What to do: Each line below containing the word "discriminate" needs to be shown.

Records for the task:
════

Lemma bump_total i cs cs' :
  bump i cs = Some cs' →
  length cs' = length cs ∧ wrap64 (total cs') = wrap64 (total cs + 1).
Proof.
  unfold bump. intros Hb.
  destruct (vec_get cs i) as [c|] eqn:Hc; [|discriminate]. simpl in Hb.
  apply vec_get_Some in Hc as [Hi Hc]. pose proof (lookup_lt_Some _ _ _ Hc).
  rewrite vec_set_Some in Hb by lia. injection Hb as <-.
  split; [apply length_insert|].
  rewrite (total_insert _ _ _ _ Hc). apply wrap64_eq_mod.
  replace (total cs - c + wrap64 (c + 1) - (total cs + 1))
    with (wrap64 (c + 1) - (c + 1)) by lia.
  apply wrap64_eq_mod. unfold wrap64. now rewrite Z.mod_mod by lia.
Qed.

Lemma wrap64_add_cong a b k : wrap64 a = wrap64 b → wrap64 (a + k) = wrap64 (b + k).
Proof.
  unfold wrap64. intros Heq.
  rewrite (Zplus_mod a k), (Zplus_mod b k). now rewrite Heq.
Qed.

Section TotalFacts.
Context {T : Type} `{Scalar T}.

Lemma plot_total sz cs (z : complex T) cs' :
  plot sz cs z = Some cs' →
  length cs' = length cs
  ∧ wrap64 (total cs') = wrap64 (total cs + (if out_of_view z then 0 else 2)).
Proof.
  unfold plot. destruct (out_of_view z).
  - intros [= <-]. now rewrite Z.add_0_r.
  - intros Hp. destruct (bump (cell_index sz z) cs) as [cs1|] eqn:H1; [|discriminate].
    simpl in Hp. apply bump_total in H1 as [Hl1 Ht1].
    apply bump_total in Hp as [Hl2 Ht2]. split; [congruence|].
    rewrite Ht2. replace (total cs + 2) with (total cs + 1 + 1) by lia.
    now apply wrap64_add_cong.
Qed.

════

Exercise output:
  destruct (vec_get cs i) as [c|] eqn:Hc; [|discriminate]. simpl in Hb.
  - intros Hp. destruct (bump (cell_index sz z) cs) as [cs1|] eqn:H1; [|discriminate].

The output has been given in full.